“And there’s more. Remember at your house the other night Garrett said your power line had been severed by some sort of cable cutter? We found one under loose floorboards in the shed.”
“Quite a productive evening.”
“And I haven’t even mentioned the most interesting find—a pair of pliers that prove you were right.” Torres inserted a dramatic pause.
Gurney hated dramatic pauses. “What are you talking about?”
“There was a small tool kit under the sink in the cabin. Garrett thinks the pliers in the kit made the marks on the switched toilet handles. He’s having the lab do a comparison to be sure, but he tends to be right about stuff like that.”
Gurney felt the satisfaction of being on the right track. “Anything else?”
“Maybe, maybe not. That notebook computer and the phone you found in the cabin loft—they were password-protected, but we sent them to the forensic computer lab in Albany, and we hope to hear something back from them later this week.”
“This all sounds like a prosecutor’s dream. Do we know yet why Turlock showed up at the cabin when he did?”
“We think so. There were two battery-operated silent alarm systems—motion-activated—one in the cabin, one in the shed. They were programmed to contact certain phone numbers, presumably Turlock’s being one of them, which would explain why he showed up. Garrett was having trouble with a privacy code protecting the numbers, so we sent the devices to Albany along with the phone and computer.”

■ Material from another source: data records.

(** ** Where the code does not do what it means to *)

(** A flusher goroutine that hands a failed save back to the tracker during the
    handler: the rollback puts the tracker back to what it was before, and the save is
    never tried again. *)
Theorem rollback_loses_failed_save {Mem} `{Application Mem} `{!Fields Mem} `{!FieldLaws Mem}
    (tx : RollbackTx Mem) dao t m mask tx' m1 :
  tx_policy tx = RollbackUndo -> tx_state tx = rollbackTxOpen -> tx_rollbacks tx = [] -> trackerOf dao = Some t ->
  captureDao tx dao m = (tx', m1, []) -> dt_persistDirty (trackerAt t m) = 0 ->
  let '(_, m2, err) := Rollback tx' (setTrackerAt t (RollbackPersist (trackerAt t m1) mask) m1) in
  err = [] /\ dt_persistDirty (trackerAt t m2) = 0.
Proof.
  intros Hp Ho Hr Ht. unfold captureDao. rewrite Hp, Ht. intros [= <- <-] Hd.
  unfold DeferRollback, isOpen. rewrite bool_decide_true by done. unfold Rollback. cbn [tx_state set_rollbacks].
  rewrite Ho. cbn [tx_rollbacks set_rollbacks]. rewrite Hr.
  cbn -[RollbackPersist]. split; [done|].
  pose proof (obs_setTracker t (trackerAt t m) (setTrackerAt t (RollbackPersist (trackerAt t m) mask) m) (inr t)) as Ho'.
  rewrite decide_True in Ho' by done. injection Ho' as Ho'. unfold DirtyTracker_Restore. cbn.
  destruct (trackerAt t m) eqn:E. cbn in *. by rewrite Ho'.
Qed.

(** A participant that panics in [PrepareCommit]: the deferred function has already
    recovered, so nothing is rolled back and what the handler wrote stays. *)
Definition panicking : Application Demo := {|
  trackerAt := trackerAt;
  setTrackerAt := setTrackerAt;
  PrepareCommit p tx m := PreparePanics tx m 13;
  CaptureRollback := CaptureRollback;
  CaptureRollbackState := CaptureRollbackState;
  RestoreRollbackState := RestoreRollbackState;
  hookEffect := hookEffect
|}.

Theorem prepare_panic_keeps_writes :
  let '(_, w, r) := @invokeWithTransaction Demo unit panicking no_batch ResetEntityRegistry
    (mkMeta RollbackUndo DurabilityStrict) [Some demo_entity] (Some demo_committer) "served" demo_call demo_world in
  r = Panics (PanicValue 13) /\ w_wal w = [] /\ demo_fields (w_mem w) = {[ (5, 1, None) := [Byte.x02] ]}.
Proof. by vm_compute. Qed.

(** A batch that cannot be marked indeterminate is aborted, although the log may have
    the transaction. *)
Definition doubtful_batch : RemoteWriteBatch unit := {|
  FinalizeLocked o b := (b, []); Commits b := []; BatchCommit b := (b, []); BatchAbort e b := (b, []);
  BatchIndeterminate e b := (b, [AppError 2]); BatchClose b := (b, [])
|}.

Definition doubtful_committer : TransactionCommitter :=
  mkCommitter (fun r wal => (wal ++ [r], [ErrCommitIndeterminate])) false.

Theorem in_doubt_batch_aborted :
  let '(tx, w, r) := @closeTransaction Demo (unit * list batchCall) demo_app (@logged unit doubtful_batch)
    ResetEntityRegistry (Some doubtful_committer)
    (Emit batch_tx (mkEffect "" "topic" "key" [] None)).1 batch_world (Returns 9 []) in
  let '(w', err, b) := @endDispatch Demo (unit * list batchCall) demo_app (@logged unit doubtful_batch) w r in
  length (w_wal w') = 1%nat /\ errors_Is err ErrCommitIndeterminate = true /\
  b = Some (tt, [CFinalize; CIndeterminate; CAbort; CClose]).
Proof. by vm_compute. Qed.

“Any leads on locating Beckert?”
“Not yet. His cell phone’s apparently been turned off. His wife claims she has no idea where he is. The DA’s getting a search warrant for their house in case she refuses access. Beckert doesn’t seem to have any personal friends, so that’s not a useful avenue. We’ve put a watch on his credit cards. So far no activity. He was seen leaving headquarters around five thirty the night before last. But we haven’t found anyone who saw him after that. His wife was at some three-day spa getaway with a couple of friends and claims she has no idea what time he got home that night or whether he came home at all.”
“He took his car?”
“Probably. All we know for sure is that it’s gone from the headquarters parking lot.”
A silence ensued as Gurney pondered the timing of the man’s disappearance the night before the incident at the gun club.

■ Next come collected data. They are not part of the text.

Lemma cmpGuid_total a b : a <> b -> cmpGuidFunc b a = false -> cmpGuidFunc a b = true.
Proof. rewrite <- not_true_iff_false, !cmpGuid_iff. lia. Qed.

Lemma maxLocked_above held id : id ∈ held -> GetEntityGroup id <= maxLockedGroup held.
Proof.
  intros Hin. apply elem_of_elements in Hin. unfold maxLockedGroup. induction Hin as [x l|x y l _ IH]; cbn; lia.
Qed.

Lemma CheckContainAllLock_below held es x y :
  CheckContainAllLock held es = true -> x ∈ es -> (x ∉ held) -> y ∈ held -> cmpGuidFunc y x = true.
Proof.
  unfold CheckContainAllLock. intros Hc Hx Hn Hy.
  destruct ((len es =? 0) || bool_decide (held = ∅)) eqn:E.
  - exfalso. apply orb_true_iff in E as [E|E].
    + apply len_zero_true in E. subst es. by apply elem_of_nil in Hx.
    + apply bool_decide_eq_true in E. set_solver.
  - apply Is_true_eq_left in Hc. rewrite forallb_True, Forall_forall in Hc. specialize (Hc x Hx).
    apply Is_true_eq_true in Hc.
    rewrite bool_decide_false in Hc by done. apply Z.ltb_lt in Hc. apply cmpGuid_iff. left.
    pose proof (maxLocked_above held y Hy). lia.
Qed.

(** ** The invariant *)

(** The programs of the theorems do not broadcast. *)
Record okG (g : goroutine) : Prop := {
  ok_order : gu_try g = false -> forall x y, x ∈ gu_todo g -> (x ∉ gu_held g) -> y ∈ gu_held g -> cmpGuidFunc y x = true;
  ok_sorted : StronglySorted (fun a b => cmpGuidFunc b a = false) (gu_todo g);
  ok_locked : Forall (fun id => id ∈ gu_held g) (gu_locked g) /\ NoDup (gu_locked g);
  ok_release : gu_release g <> [] -> gu_todo g = [] /\ gu_locked g = [];
  ok_requests : Forall (fun r => broadcasts r = false) (gu_requests g)
}.

Record good (gs : list goroutine) : Prop := {
  gd_ok : forall i g, gs !! i = Some g -> okG g;
  gd_disjoint : forall i j g h, gs !! i = Some g -> gs !! j = Some h -> i <> j -> gu_held g ## gu_held h
}.

Lemma taken_spec gs i id :
  taken gs i id = true <-> exists j h, gs !! j = Some h /\ j <> i /\ id ∈ gu_held h.
Proof.
  unfold taken. rewrite <- Is_true_true, existb_True, Exists_exists. split.
  - intros ([j h] & Hin & Hp). apply elem_of_lookup_imap in Hin as (j' & h' & [= -> ->] & Hj).
    exists j', h'. apply andb_True in Hp as [Hne Hin]. apply Is_true_eq_true in Hne, Hin.
    apply negb_true_iff, Nat.eqb_neq in Hne. by apply bool_decide_eq_true in Hin.
  - intros (j & h & Hj & Hne & Hin). exists (j, h). split.
    + apply elem_of_lookup_imap. by exists j, h.
    + apply andb_True. split; apply Is_true_eq_left; [by apply negb_true_iff, Nat.eqb_neq|by apply bool_decide_eq_true].
Qed.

Torres spoke first. “It’s really pretty amazing.”
“What is?”
“How you’ve been right about everything. I remember in the very first meeting you came to—your uneasiness with the assumptions everyone was making about the case. It was like you knew instantly there was something wrong with the basic hypothesis. I could see how disturbed Beckert and Turlock were by the issues you were raising. Now we know why.”

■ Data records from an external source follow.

(** ** Properties *)

(** C32. The sharded clock cache is, call by call, a queue per shard: every [Get]
    returns what the queue of the key's shard holds (and nothing that has
    expired), every [Set] is refused exactly when the value or the key is
    invalid or larger than a shard, ignored when the held value is newer, and
    otherwise moves the key to the end of its queue and drops entries from the
    front, oldest write first, until the limits hold.  The records of superseded
    writes, the hand, the compaction and the generations are not observable. *)
Theorem AtomicLocalStore_refines_queues {K V E} `{Countable K}
    (ranged : gmap K (atomicLocalEntry V) -> list (K * atomicLocalEntry V)) (hash : K -> Z)
    (cfg : AtomicLocalConfig K V E) (B : Z) (ops : list (storeOp K V)) :
  1 <= B -> ac_Shards cfg <= 2 ^ 62 -> len ops * B < 2 ^ 63 ->
  Forall (fun op => op_size cfg op <= B) ops ->
  let s0 := NewAtomicLocalStore cfg in
  let run := runOps (storeStep ranged hash) s0 ops in
  let queues := runOps (queueStep cfg (al_maxPerShard s0) (al_bytesPerShard s0) (shardIndex hash s0))
                  (replicate (length (al_shards s0)) []) ops in
  run.2 = queues.2 /\ live <$> al_shards run.1 = queues.1.
Proof.
  intros HB Hc Hsmall Hsz. cbn zeta.
  destruct (runOps_ok ranged hash cfg B HB ops 0 _ _ Hc ltac:(lia) Hsmall Hsz (NewAtomicLocalStore_ok cfg B))
    as [Hout Hok].
  split; [exact Hout|]. exact (store_ok_live _ _ _ _ _ Hok).
Qed.

(** The cache is bounded and keeps what it was just given: after any calls, no
    shard holds more entries or bytes than its share of the limits, the
    counters of [Stats] are the numbers of entries and bytes held, and a value
    whose write was accepted and not stale is what the next [Get] returns until
    it expires, however full the shard was. *)
Theorem AtomicLocalStore_bounded {K V E} `{Countable K}
    (ranged : gmap K (atomicLocalEntry V) -> list (K * atomicLocalEntry V)) (hash : K -> Z)
    (cfg : AtomicLocalConfig K V E) (B : Z) (ops : list (storeOp K V)) s :
  1 <= B -> ac_Shards cfg <= 2 ^ 62 -> (len ops + 2) * B < 2 ^ 63 ->
  Forall (fun op => op_size cfg op <= B) ops -> reached ranged hash cfg ops s ->
  (forall i sh, al_shards s !! i = Some sh ->
     (0 < al_maxPerShard s -> Z.of_nat (size (sh_items sh)) <= al_maxPerShard s)
     /\ (0 < al_bytesPerShard s -> usage (live sh) <= al_bytesPerShard s)
     /\ Z.of_nat (size (sh_items sh)) = len (live sh))
  /\ ls_Entries (Stats s) = total len (live <$> al_shards s)
  /\ ls_Bytes (Stats s) = total usage (live <$> al_shards s)
  /\ (forall value ttl now key s' now1 now2,
        SetWithTTL ranged hash s value ttl now = (s', Ok tt) -> sizeOf cfg value <= B ->
        keyOf (ac_StoreConfig cfg) value = Ok key ->
        (forall sh e, al_shards s !! shardIndex hash s key = Some sh -> sh_items sh !! key = Some e ->
           isStale (ac_StoreConfig cfg) (en_value e) value = false) ->
        expiredAt now1 (expiryOf cfg ttl now) = false ->
        (Get hash s' key now1 now2).2 = Ok (Some value)).
Proof.
  intros HB Hc Hsmall Hsz Hs. pose proof (len_nonneg ops).
  pose proof (reached_ok ranged hash cfg B HB Hc ops s ltac:(nia) Hsz Hs) as Hok.
  pose proof (run_good cfg (al_maxPerShard (NewAtomicLocalStore cfg)) (al_bytesPerShard (NewAtomicLocalStore cfg))
    (shardIndex hash (NewAtomicLocalStore cfg)) ops
    (replicate (length (al_shards (NewAtomicLocalStore cfg))) [])) as Hgood.
  rewrite <-(store_ok_live _ _ _ _ _ Hok), <-(st_max _ _ _ _ _ Hok), <-(st_maxBytes _ _ _ _ _ Hok) in Hgood.
  specialize (Hgood (Forall_replicate _ _ _ (empty_good _ _))).
  pose proof (store_ok_live _ _ _ _ _ Hok) as Hlive.
  assert (Hshard : forall i sh, al_shards s !! i = Some sh ->
    shard_ok (len ops) B (total len (live <$> al_shards s) - len (live sh))
      (total usage (live <$> al_shards s) - usage (live sh)) sh (al_stats s) (live sh)).
  { intros i sh Hsh. rewrite Hlive. apply (st_shards _ _ _ _ _ Hok i); [done|].
    by rewrite <-Hlive, list_lookup_fmap, Hsh. }
  destruct (shard_count cfg Hc) as (p & Hp & Hcount). pose proof (Z.pow_pos_nonneg 2 p).
  destruct (lookup_lt_is_Some_2 (al_shards s) 0) as [sh0 Hsh0].
  { rewrite (st_length _ _ _ _ _ Hok). unfold len in Hcount. lia. }
  split_and!.
  - intros i sh Hsh. pose proof (shard_ok_size_items _ _ _ _ _ _ _ (Hshard i sh Hsh)) as Hsize.
    assert (Hf : good (al_maxPerShard s) (al_bytesPerShard s) (live sh)).
    { apply (Forall_lookup_1 _ _ i (live sh) Hgood).
      by rewrite list_lookup_fmap, Hsh. }
    destruct Hf as [Hf _]. apply fits_spec in Hf as [He Hb]. rewrite Hsize. split_and!; [exact He|exact Hb|reflexivity].
  - pose proof (so_count _ _ _ _ _ _ _ (Hshard _ _ Hsh0)). unfold Stats. lia.
  - pose proof (so_total _ _ _ _ _ _ _ (Hshard _ _ Hsh0)). unfold Stats. lia.
  - intros value ttl now key s' now1 now2 Hset Hv Hkey Hfresh Hexp.
    by eapply (set_get ranged hash cfg B HB Hc (len ops) s).
Qed.

(** ** A store that runs *)

(** Values are pairs of a key and a version; one shard holds two of them. *)
Definition sampleConfig : AtomicLocalConfig Z (Z * Z) unit :=
  mkAtomicLocalConfig
    (mkStoreConfig (Some fst) (Some (VersionStale (Some snd))) (Some (fun key => 0 <? key)) None)
    1 2 0 100 (Some (fun _ => 8)).

Definition sampleOps : list (storeOp Z (Z * Z)) :=
  [OpSet (1, 1) 0 0; OpSet (2, 1) 0 0; OpSet (1, 2) 0 1; OpSet (3, 1) 0 2; OpGet 2 3 3;
   OpGet 1 3 3; OpSet (1, 1) 0 4; OpGet 1 5 5; OpDelete 3; OpGet 1 200 200].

“We still have a long way to go. A lot of open questions.”
“That reminds me of something you commented on in the video of the Steele shooting—the red laser dot on the back of Steele’s head as he was patrolling the edge of the crowd. You wondered why the dot followed him as long as it did. I think you said it was like two minutes?”
“That’s right.”
“Have you figured it out?”
“Not yet.”
“You still feel it’s significant?”
“Yes.”
“It seems like such a small thing.”
Gurney said nothing. But he was thinking it was the small things that often mattered the most, especially the ones that didn’t seem to make sense.
45
Gurney remained parked in front of the nursery greenhouses after ending his call with Torres. Hoping he wouldn’t be spotted by Rob Snook, he leaned back in his seat and tried to clear his mind and sort out his priorities for the rest of the day.
Clearing his mind, it turned out, wasn’t so easy. Something was bothering him, though he wasn’t sure what. Perhaps Madeleine’s prolonged absence? He always felt odd when she was away from home, and phone conversations didn’t really solve the problem.
He’d filled her in the previous evening on the gun club discoveries and the Turlock homicide, minus its more grotesque details. He’d cautioned her against saying anything yet to Kim or Heather, adding that he’d be meeting with the DA to review the situation. She’d told him she’d be staying at the inn on the Mercy medical campus for at least another twenty-four hours, at which point various Steele and Loomis relatives were expected to arrive. She’d reminded him to refill the feeders and let the chickens into their fenced run. He’d told her he loved her and missed her, and she’d said the same.